Alan Turing

Pupils are taught about figures from history ­persecuted for their ­sexuality, such as wartime code breaker Alan Turing. Photo: National Portrait Gallery London

A north London school which has developed lessons on gay historical figures who suffered persecution claims to have succeeded in “more or less eliminating homophobic bullying” in its classrooms and playgrounds over the last five years.

The life story of the wartime code-breaker & computer pioneer Alan Turing is among those being used to tackle homophobia. Turing, a mathematician who cracked German codes in the second world war, was prosecuted in 1952 for his homosexuality, which was then a crime. He was forced to decide between prison and taking female hormones to reduce his libido, and chose the latter. An inquest into his death – two years after his prosecution – returned a verdict of suicide. Authors Oscar Wilde and James Baldwin and artist Andy Warhol also feature in the lessons.

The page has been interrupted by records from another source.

(* ===== verification/NodeSafety.v ===== *)
(** No input crashes a node: none of its entry points panics, whatever bytes a
    peer or the operator sends, as long as the third-party functions it calls
    return. *)

From S2P Require Import Prelude Store StoreLogic SystemKeys Payloads LogRecord Txn Hex Fsm FsmSpec FsmProps FsmInvariants FsmOps Events Stream Quota Session Node Acl Forward Dial Join Execute Remote Channel Handler HandlerProps NodeInvariants.
#[local] Open Scope Z_scope.

(** * Methods that return *)

(** One upload of a channel at most: its goroutine is running or has ended. *)
Definition session_calm (s : channelSession) : Prop :=
  (up s = false -> uploadPumps s = [] /\ uploadDrained s = false) /\
  (length (uploadPumps s) + (if uploadDrained s then 1 else 0) <= 1)%nat.

Definition channels_calm (t : channelTable) : Prop := map_Forall (fun _ s => session_calm s) (sessions t).

(** Between two calls no transaction is open. *)
Definition calm (n : node) : Prop := pending (nstore n) = None /\ channels_calm (channels (nio n)).

(** Such a call keeps it that way, and returns. *)
Definition ReturnsAt {A} (n : node) (m : D A) : Prop := calm n -> calm (m n).1 /\ no_panic (m n).2.
Definition Returns {A} (m : D A) : Prop := forall n, ReturnsAt n m.

(** The third-party functions return a value or an error. *)
Class EnvReturns `{Env} : Prop := {
  peer_Decode_returns s : no_panic (peer_Decode s);
  peer_PublicKey_returns id : no_panic (peer_PublicKey id);
  ResolveAddress_returns a : no_panic (ResolveAddress a);
  NewMultiaddr_returns a : no_panic (NewMultiaddr a);
  AddrInfoFromP2pAddr_returns a : no_panic (AddrInfoFromP2pAddr a);
  json_unbootstrap_returns v : no_panic (json_unbootstrap v);
  json_unrecord_returns v : no_panic (json_unrecord v);
  json_unjoin_returns v : no_panic (json_unjoin v);
  json_record_returns r : no_panic (json_record r);
  json_poke_returns c i : no_panic (json_poke c i);
  Canonicalize_returns m : no_panic (Canonicalize m);
  Marshal_returns m : no_panic (Marshal m);
  Unmarshal_returns b : no_panic (Unmarshal b);
}.

(** The libp2p host has an address at all times. *)
Class HostListens `{Env} : Prop := host_listens now : HostAddrs now <> [].

Create HintDb returns.
#[export] Hint Resolve peer_Decode_returns peer_PublicKey_returns ResolveAddress_returns NewMultiaddr_returns
  AddrInfoFromP2pAddr_returns json_unbootstrap_returns json_unrecord_returns json_unjoin_returns json_record_returns
  json_poke_returns Canonicalize_returns Marshal_returns Unmarshal_returns : returns.
#[export] Hint Resolve no_panic_wrap ParseKey_safe DecodeCommandPayload_safe DecodeExecInviteRecord_safe
  decodeCommand_safe : returns.

(** Database code that leaves no transaction open, and returns. *)
Definition Tame {A} (m : M A) : Prop := forall w, pending w = None -> pending (m w).1 = None /\ no_panic (m w).2.

Section Rules.
Context {A B : Type}.

Lemma returns_at_bind n (m : D A) (k : A -> D B) :
  ReturnsAt n m -> (forall a, (m n).2 = Ret a -> ReturnsAt (m n).1 (k a)) -> ReturnsAt n (m ≫= k).
Proof.
  intros Hm Hk Hn. unfold mbind, D_bind. destruct (Hm Hn) as [Hp Hr].
  destruct (m n) as [n' [a|e|]]; cbn in *; [by apply Hk|done..].
Qed.

Lemma returns_bind (m : D A) (k : A -> D B) : Returns m -> (forall a, Returns (k a)) -> Returns (m ≫= k).
Proof. intros Hm Hk n. apply returns_at_bind; [apply Hm|]. intros a _. apply Hk. Qed.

Now Stoke Newington secondary plans to share the lessons with hundreds of primary and secondary school teachers. By the summer, it will have trained more than a hundred teachers in how to “educate and celebrate” being gay. Read on…

It is, sadly, highly doubtful if such lessons would ever be allowed to be taught in many American schools since, according to the influential religious right there, asking kids not to bully others into suicide is “pushing the gay agenda”.